Z Nosanu Kielce odeszła Oliwia Zalewska, dwukrotna złota medalistka mistrzostw Europy kobiet, mistrzyni i wicemistrzyni świata juniorek, dwukrotna zwyciężczyni Pucharu Europy oraz wielokrotna medalistka mistrzostw Polski. Bilardzistka od początku kariery reprezentowała kielecki klub Nosan, teraz została wystawiona na listę transferową. Klub nie przedłużył wygasającego kontraktu.
Ma to związek z trudnościami finansowymi, podyktowanymi pandemią COVID-19. - Sytuacja finansowa Stowarzyszenia nie jest najlepsza. Prowadzony przez Stowarzyszenie klub przez kilka miesięcy nie prowadził i wciąż nie prowadzi działalności, drastycznie zmalały przychody a koszty trzeba płacić. To oczywiście konsekwencje wynikające z COVID-19 oraz faktu, że straciliśmy dużą część dotacji - informuje klub.
Nosan Kielce posiada zespół w Ekstraklasie, który osiem razy zdobywał mistrzostwo Polski.
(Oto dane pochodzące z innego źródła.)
(** [handleGenerate] up to [await editImage(...)] (lines 110-125). *)
Definition handleGenerate (w : World) : World :=
  match userImage (session w), selectedScene (session w) with
  | Some photo, Some scene =>
      let prompt := prompt_for scene in
      {| session := setGeneratedImage None (setError None (setIsLoading true (session w)));
         next_ticket := S (next_ticket w);
         inflight := inflight w ++
           [ {| edit_ticket := next_ticket w;
                edit_userImage := photo; edit_scene := scene;
                edit_prompt := prompt |} ];
         reading := reading w; console := console w; streams := streams w;
         effect_run := effect_run w; effect_stream := effect_stream w;
         acquiring := acquiring w; fileInput := fileInput w |}
  | _, _ => with_session (setError (Some validation_failed)) w
  end.

(** The image stored on success (lines 126-130); [photo] is the
    [userImage] the closure captured. *)
Definition edited (photo : UserImage) (editedImageBase64 : string) : UserImage :=
  {| base64 := editedImageBase64;
     mimeType := mimeType photo;
     url := "data:" ++ mimeType photo ++ ";base64," ++ editedImageBase64 |}.

(** The message of the [catch] block (lines 133-137). *)
Definition describe (err : Thrown) : string :=
  match err with
  | ErrorObject _ message => "An error occurred: " ++ message
  | OtherValue _ => "An unknown error occurred."
  end.

(** [handleGenerate] from the [await] on (lines 126-140). *)
Definition handleGenerate_resume (photo : UserImage) (outcome : Settled string)
    (w : World) : World :=
  with_session (setIsLoading false)
    match outcome with
    | Fulfilled editedImageBase64 =>
        with_session (setGeneratedImage (Some (edited photo editedImageBase64))) w
    | Rejected err =>
        with_session (setError (Some (describe err))) (log_error err w)
    end.

(** [reset] (lines 143-151). *)
Definition reset (w : World) : World :=
  {| session :=
       setIsCameraOn false
         (setIsLoading false
            (setError None
               (setGeneratedImage None
                  (setSelectedScene None
                     (setUserImage None (session w))))));
     next_ticket := next_ticket w;
     inflight := inflight w; reading := reading w; console := console w;
     streams := streams w; effect_run := effect_run w;
     effect_stream := effect_stream w; acquiring := acquiring w;
     fileInput := match fileInput w with
                  | Some _ => Some ""
                  | None => None
                  end |}.

(** *** Everything that can happen to the component *)

Inductive Event : Type :=
| EvUseCamera                                   (* "Use Camera": [setIsCameraOn(true)] *)
| EvCancelCamera                                (* "Cancel": [setIsCameraOn(false)] *)
| EvDevice (run : nat) (answer : Settled MediaStream)
| EvCapture (frame : option VideoFrame)         (* "Capture Photo" *)
| EvFileChange (file : option File)             (* the file input changes *)
| EvFileRead (ticket : nat) (read : ReadOutcome)
| EvSelectScene (k : nat)                       (* the [k]-th scene button *)
| EvGenerate                                    (* "Start Time-Travel!" *)
| EvRemote (ticket : nat) (remote : Settled GenerateContentResponse)
| EvReset.                                      (* the clear button of the photo *)

Definition set_inflight (l : list PendingEdit) (w : World) : World :=
  {| session := session w; next_ticket := next_ticket w;
     inflight := l; reading := reading w; console := console w;
     streams := streams w; effect_run := effect_run w;
     effect_stream := effect_stream w; acquiring := acquiring w;
     fileInput := fileInput w |}.

Definition set_reading (l : list PendingRead) (w : World) : World :=
  {| session := session w; next_ticket := next_ticket w;
     inflight := inflight w; reading := l; console := console w;
     streams := streams w; effect_run := effect_run w;
     effect_stream := effect_stream w; acquiring := acquiring w;
     fileInput := fileInput w |}.

(** The browser puts the chosen file's name into the input before it
    fires [change] (the fixed fake directory it shows in front is left
    out). *)
Definition choose (file : option File) (w : World) : World :=
  {| session := session w; next_ticket := next_ticket w;
     inflight := inflight w; reading := reading w; console := console w;
     streams := streams w; effect_run := effect_run w;
     effect_stream := effect_stream w; acquiring := acquiring w;
     fileInput := match fileInput w, file with
                  | Some _, Some f => Some (fileName f)
                  | Some _, None => Some ""
                  | None, _ => None
                  end |}.
(** The row at which the loop stops, after rows of valid statuses and
    distinct keys: with a status that is no option, [.index] raises
    before the key is looked at; with a valid status and the key of an
    earlier row, the widget is refused. *)
Lemma rubric_rows_stop (picked : nat -> option string)
    (pre : list RubricItem) (item : RubricItem) (rest : list RubricItem)
    (w : App) :
  rubric (ss w) = (pre ++ item :: rest)%list ->
  forallb valid_status pre = true ->
  NoDup (map widget_key pre) ->
  (valid_status item = false \/ In (widget_key item) (map widget_key pre)) ->
  rubric_rows picked 0 [] (pre ++ item :: rest)%list w
  = (Raise (if valid_status item then DuplicateWidgetID else ValueError),
     mkApp (set_rubric (rows_after picked 0 pre ++ item :: rest)%list (ss w))
       (page w)).
Proof.
  intros Hw Hv Hnd Hstop.
  pose proof (rubric_rows_app picked pre (item :: rest) [] [] w) as H.
  cbn [app length] in H. rewrite (H Hw Hv (keys_free_nodup _ Hnd)).
  cbn [rubric_rows]. unfold bind at 1, lift.
  destruct (valid_status item) eqn:Hi.
  - destruct Hstop as [Hstop|Hin]; [discriminate|].
    destruct (list_index_valid item Hi) as (i & -> & _).
    unfold bind at 1, selectbox.
    assert (Hk : existsb (String.eqb (widget_key item))
                   (rev (map widget_key pre) ++ [])%list = true).
    { apply existsb_eqb_In. rewrite app_nil_r. apply in_rev.
      now rewrite rev_involutive. }
    rewrite Hk. reflexivity.
  - rewrite (list_index_invalid item Hi). reflexivity.
Qed.




(* ------------------------------------------------------------------ *)
(** ** Further properties of the script *)

(** *** Loading *)

Lemma load_handler_run (b : bytes) (w : App) :
  load_handler (Some b) w
  = match restore b w with
    | (Ok u, w') => (Ok u, w')
    | (Raise e, w') =>
        (Ok tt, mkApp (ss w') (page w' ++ [st_error "Failed to load session: " e])%list)
    end.
Proof.
  unfold load_handler, try_except. destruct (restore b w) as [[u|e] w'];
    reflexivity.
Qed.

(** X1.  The document of "Save session to local JSON" round-trips in
    full: for a session with user details the dict is built, and loading
    its bytes into any session restores the transcript, the rubric and
    the user details of the saved session, whatever the loading session
    held. *)
Theorem footer_dump_roundtrip (s : SessionState) (u : UserDetails) (w : App) :
  user_details s = Some u ->
  exists doc,
    footer_dump s = Ok doc
    /\ let w' := run (load_handler (Some (save_session_to_bytes doc))) w in
       transcript (ss w') = transcript s
       /\ rubric (ss w') = rubric s
       /\ user_details (ss w') = Some u
       /\ session_status (ss w') = "ended".
Proof.
  intros Hu. unfold footer_dump. rewrite Hu. eexists. split; [reflexivity|].
  unfold run. rewrite load_handler_run, restore_run.
  unfold load_session_from_bytes, save_session_to_bytes.
  rewrite decode_encode_utf8. cbn [rbind]. rewrite loads_dumps.
  unfold restored_transcript, restored_rubric. cbn [py_get dict_get String.eqb
    Ascii.eqb Bool.eqb rbind py_iter].
  rewrite (rmap_init_asdict _ _ _ TranscriptEntry_init_asdict). cbn [rbind].
  rewrite (rmap_init_asdict _ _ _ RubricItem_init_asdict). cbv zeta.
  cbn [asdict_UserDetails truthy].
  change (PDict [("name", name u); ("phone", phone u);
                 ("designation", designation u)])
    with (asdict_UserDetails u).
  rewrite UserDetails_init_asdict. cbn. repeat split.
Qed.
Kolejna drużyna awansowała do I Polskiej Ligi Bilardowej, a w rozgrywkach II ligi są dwa zespoły kieleckiego klubu. Do tego szeroka kadra zdolnych juniorów i juniorek. - Niestety nie da się tego wszystkiego utrzymać przy obecnej sytuacji stąd decyzje o „cięciach" finansowych, które dotknęły m. in. Oliwię i wpłyną również na ograniczenie startów w nowym sezonie - informuje klub.
Zarząd Stowarzyszenia podkreśla: - Zawsze prowadziliśmy racjonalną politykę finansową. Stowarzyszenie musi zapłacić czynsze i opłaty stałe za prowadzoną salę sportową oraz najważniejsze starty zawodników. Nie możemy doprowadzić do bankructwa. W razie problemów nie wierzymy, że otrzymamy kilkadziesiąt czy kilkaset tysięcy dotacji np. z funduszy Miasta. Mamy nadzieję, że wprowadzając ograniczenia (po raz kolejny) uda nam się przetrwać rok 2021.